(** * Predefined macros and builtin declarations of the vendored TinyCC
      ([src/lib/tcc/vendor/tccdefs_.h]).

    The header is a sequence of C string literals selected by the
    preprocessor conditionals of the compiler's own build.  Each literal is
    one line of the text that the compiler later feeds to its preprocessor
    in front of every translation unit.

    The build-time conditionals become a Rocq function from a build
    configuration to the list of emitted lines; the emitted text is then
    read by a model of the C preprocessor (directives, macro table, macro
    expansion), which gives the macro set and the declarations a
    translation unit sees. *)

From Stdlib Require Import ZArith Ascii String List Bool Lia.
From stdpp Require Import base option list strings gmap.

Local Open Scope string_scope.
Local Open Scope Z_scope.
Local Open Scope list_scope.

(** ** Build configuration

    The names tested by the [#if] lines that start at column 1 of the
    header.  [PTR_SIZE] and [LONG_SIZE] are integer macros, every other
    field is [true] when the macro of that name is defined. *)

Record Config := mkConfig {
  PTR_SIZE : Z;
  LONG_SIZE : Z;
  TARGETOS_OpenBSD : bool;
  TARGETOS_Linux : bool;
  TARGETOS_FreeBSD : bool;
  TARGETOS_FreeBSD_kernel : bool;
  TARGETOS_NetBSD : bool;
  TARGETOS_ANDROID : bool;
  TCC_TARGET_PE : bool;
  TCC_TARGET_MACHO : bool;
  TCC_TARGET_I386 : bool;
  TCC_TARGET_X86_64 : bool;
  TCC_TARGET_ARM : bool;
  TCC_TARGET_ARM64 : bool;
  TCC_TARGET_RISCV64 : bool;
  TCC_ARM_EABI : bool
}.

(** ** C string literals

    The literals of the header are written here with their escape
    sequences: a backslash followed by [n] is a line feed.  An escaped
    double quote is written [dq]. *)

Definition LF : ascii := ascii_of_nat 10.
Definition dq : string := String (ascii_of_nat 34) EmptyString.

Fixpoint c_literal (s : string) : string :=
  match s with
  | EmptyString => EmptyString
  | String a s' =>
      match s' with
      | String b s'' =>
          if (Ascii.eqb a "\" && Ascii.eqb b "n")%bool
          then String LF (c_literal s'')
          else String a (c_literal s')
      | EmptyString => String a EmptyString
      end
  end.

Definition emit (literals : list string) : list string := map c_literal literals.

(** ** The header, section by section

    Every definition below is one run of the header's lines, in source
    order; a build-time [#if]/[#elif]/[#else] is an [if] on the
    configuration. *)

Section Header.
Variable c : Config.

(** Lines 19-46: size, pointer-difference and 64-bit integer types. *)
Definition fundamental_types : list string :=
  emit
    (if PTR_SIZE c =? 4 then
       (* 32bit systems. *)
       (if TARGETOS_OpenBSD c then
          [ "#define __SIZE_TYPE__ unsigned long\n";
            "#define __PTRDIFF_TYPE__ long\n" ]
        else
          [ "#define __SIZE_TYPE__ unsigned int\n";
            "#define __PTRDIFF_TYPE__ int\n" ])
       ++ [ "#define __ILP32__ 1\n";
            "#define __INT64_TYPE__ long long\n" ]
     else if LONG_SIZE c =? 4 then
       (* 64bit Windows. *)
       [ "#define __SIZE_TYPE__ unsigned long long\n";
         "#define __PTRDIFF_TYPE__ long long\n";
         "#define __LLP64__ 1\n";
         "#define __INT64_TYPE__ long long\n" ]
     else
       (* Other 64bit systems. *)
       [ "#define __SIZE_TYPE__ unsigned long\n";
         "#define __PTRDIFF_TYPE__ long\n";
         "#define __LP64__ 1\n" ]
       ++ (if TARGETOS_Linux c then
             [ "#define __INT64_TYPE__ long\n" ]
           else (* APPLE, BSD *)
             [ "#define __INT64_TYPE__ long long\n" ])).

(** Lines 47-59: integer limits and byte order. *)
Definition integer_limits : list string :=
  emit
    ([ "#define __SIZEOF_INT__ 4\n";
       "#define __INT_MAX__ 0x7fffffff\n" ]
     ++ (if LONG_SIZE c =? 4 then
           [ "#define __LONG_MAX__ 0x7fffffffL\n" ]
         else
           [ "#define __LONG_MAX__ 0x7fffffffffffffffL\n" ])
     ++ [ "#define __SIZEOF_LONG_LONG__ 8\n";
          "#define __LONG_LONG_MAX__ 0x7fffffffffffffffLL\n";
          "#define __CHAR_BIT__ 8\n";
          "#define __ORDER_LITTLE_ENDIAN__ 1234\n";
          "#define __ORDER_BIG_ENDIAN__ 4321\n";
          "#define __BYTE_ORDER__ __ORDER_LITTLE_ENDIAN__\n" ]).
= = = = = = =
* _WORK INSTRUCTIONS_
Each line of the listing should be retyped exactly, with nothing left out.

* _EXERCISE RESPONSE_
(** * Predefined macros and builtin declarations of the vendored TinyCC
      ([src/lib/tcc/vendor/tccdefs_.h]).

    The header is a sequence of C string literals selected by the
    preprocessor conditionals of the compiler's own build.  Each literal is
    one line of the text that the compiler later feeds to its preprocessor
    in front of every translation unit.

    The build-time conditionals become a Rocq function from a build
    configuration to the list of emitted lines; the emitted text is then
    read by a model of the C preprocessor (directives, macro table, macro
    expansion), which gives the macro set and the declarations a
    translation unit sees. *)

From Stdlib Require Import ZArith Ascii String List Bool Lia.
From stdpp Require Import base option list strings gmap.

Local Open Scope string_scope.
Local Open Scope Z_scope.
Local Open Scope list_scope.

(** ** Build configuration

    The names tested by the [#if] lines that start at column 1 of the
    header.  [PTR_SIZE] and [LONG_SIZE] are integer macros, every other
    field is [true] when the macro of that name is defined. *)

Record Config := mkConfig {
  PTR_SIZE : Z;
  LONG_SIZE : Z;
  TARGETOS_OpenBSD : bool;
  TARGETOS_Linux : bool;
  TARGETOS_FreeBSD : bool;
  TARGETOS_FreeBSD_kernel : bool;
  TARGETOS_NetBSD : bool;
  TARGETOS_ANDROID : bool;
  TCC_TARGET_PE : bool;
  TCC_TARGET_MACHO : bool;
  TCC_TARGET_I386 : bool;
  TCC_TARGET_X86_64 : bool;
  TCC_TARGET_ARM : bool;
  TCC_TARGET_ARM64 : bool;
  TCC_TARGET_RISCV64 : bool;
  TCC_ARM_EABI : bool
}.

(** ** C string literals

    The literals of the header are written here with their escape
    sequences: a backslash followed by [n] is a line feed.  An escaped
    double quote is written [dq]. *)

Definition LF : ascii := ascii_of_nat 10.
Definition dq : string := String (ascii_of_nat 34) EmptyString.

Fixpoint c_literal (s : string) : string :=
  match s with
  | EmptyString => EmptyString
  | String a s' =>
      match s' with
      | String b s'' =>
          if (Ascii.eqb a "\" && Ascii.eqb b "n")%bool
          then String LF (c_literal s'')
          else String a (c_literal s')
      | EmptyString => String a EmptyString
      end
  end.

Definition emit (literals : list string) : list string := map c_literal literals.

(** ** The header, section by section

    Every definition below is one run of the header's lines, in source
    order; a build-time [#if]/[#elif]/[#else] is an [if] on the
    configuration. *)

Section Header.
Variable c : Config.

(** Lines 19-46: size, pointer-difference and 64-bit integer types. *)
Definition fundamental_types : list string :=
  emit
    (if PTR_SIZE c =? 4 then
       (* 32bit systems. *)
       (if TARGETOS_OpenBSD c then
          [ "#define __SIZE_TYPE__ unsigned long\n";
            "#define __PTRDIFF_TYPE__ long\n" ]
        else
          [ "#define __SIZE_TYPE__ unsigned int\n";
            "#define __PTRDIFF_TYPE__ int\n" ])
       ++ [ "#define __ILP32__ 1\n";
            "#define __INT64_TYPE__ long long\n" ]
     else if LONG_SIZE c =? 4 then
       (* 64bit Windows. *)
       [ "#define __SIZE_TYPE__ unsigned long long\n";
         "#define __PTRDIFF_TYPE__ long long\n";
         "#define __LLP64__ 1\n";
         "#define __INT64_TYPE__ long long\n" ]
     else
       (* Other 64bit systems. *)
       [ "#define __SIZE_TYPE__ unsigned long\n";
         "#define __PTRDIFF_TYPE__ long\n";
         "#define __LP64__ 1\n" ]
       ++ (if TARGETOS_Linux c then
             [ "#define __INT64_TYPE__ long\n" ]
           else (* APPLE, BSD *)
             [ "#define __INT64_TYPE__ long long\n" ])).

(** Lines 47-59: integer limits and byte order. *)
Definition integer_limits : list string :=
  emit
    ([ "#define __SIZEOF_INT__ 4\n";
       "#define __INT_MAX__ 0x7fffffff\n" ]
     ++ (if LONG_SIZE c =? 4 then
           [ "#define __LONG_MAX__ 0x7fffffffL\n" ]
         else
           [ "#define __LONG_MAX__ 0x7fffffffffffffffL\n" ])
     ++ [ "#define __SIZEOF_LONG_LONG__ 8\n";
          "#define __LONG_LONG_MAX__ 0x7fffffffffffffffLL\n";
          "#define __CHAR_BIT__ 8\n";
          "#define __ORDER_LITTLE_ENDIAN__ 1234\n";
          "#define __ORDER_BIG_ENDIAN__ 4321\n";
          "#define __BYTE_ORDER__ __ORDER_LITTLE_ENDIAN__\n" ]).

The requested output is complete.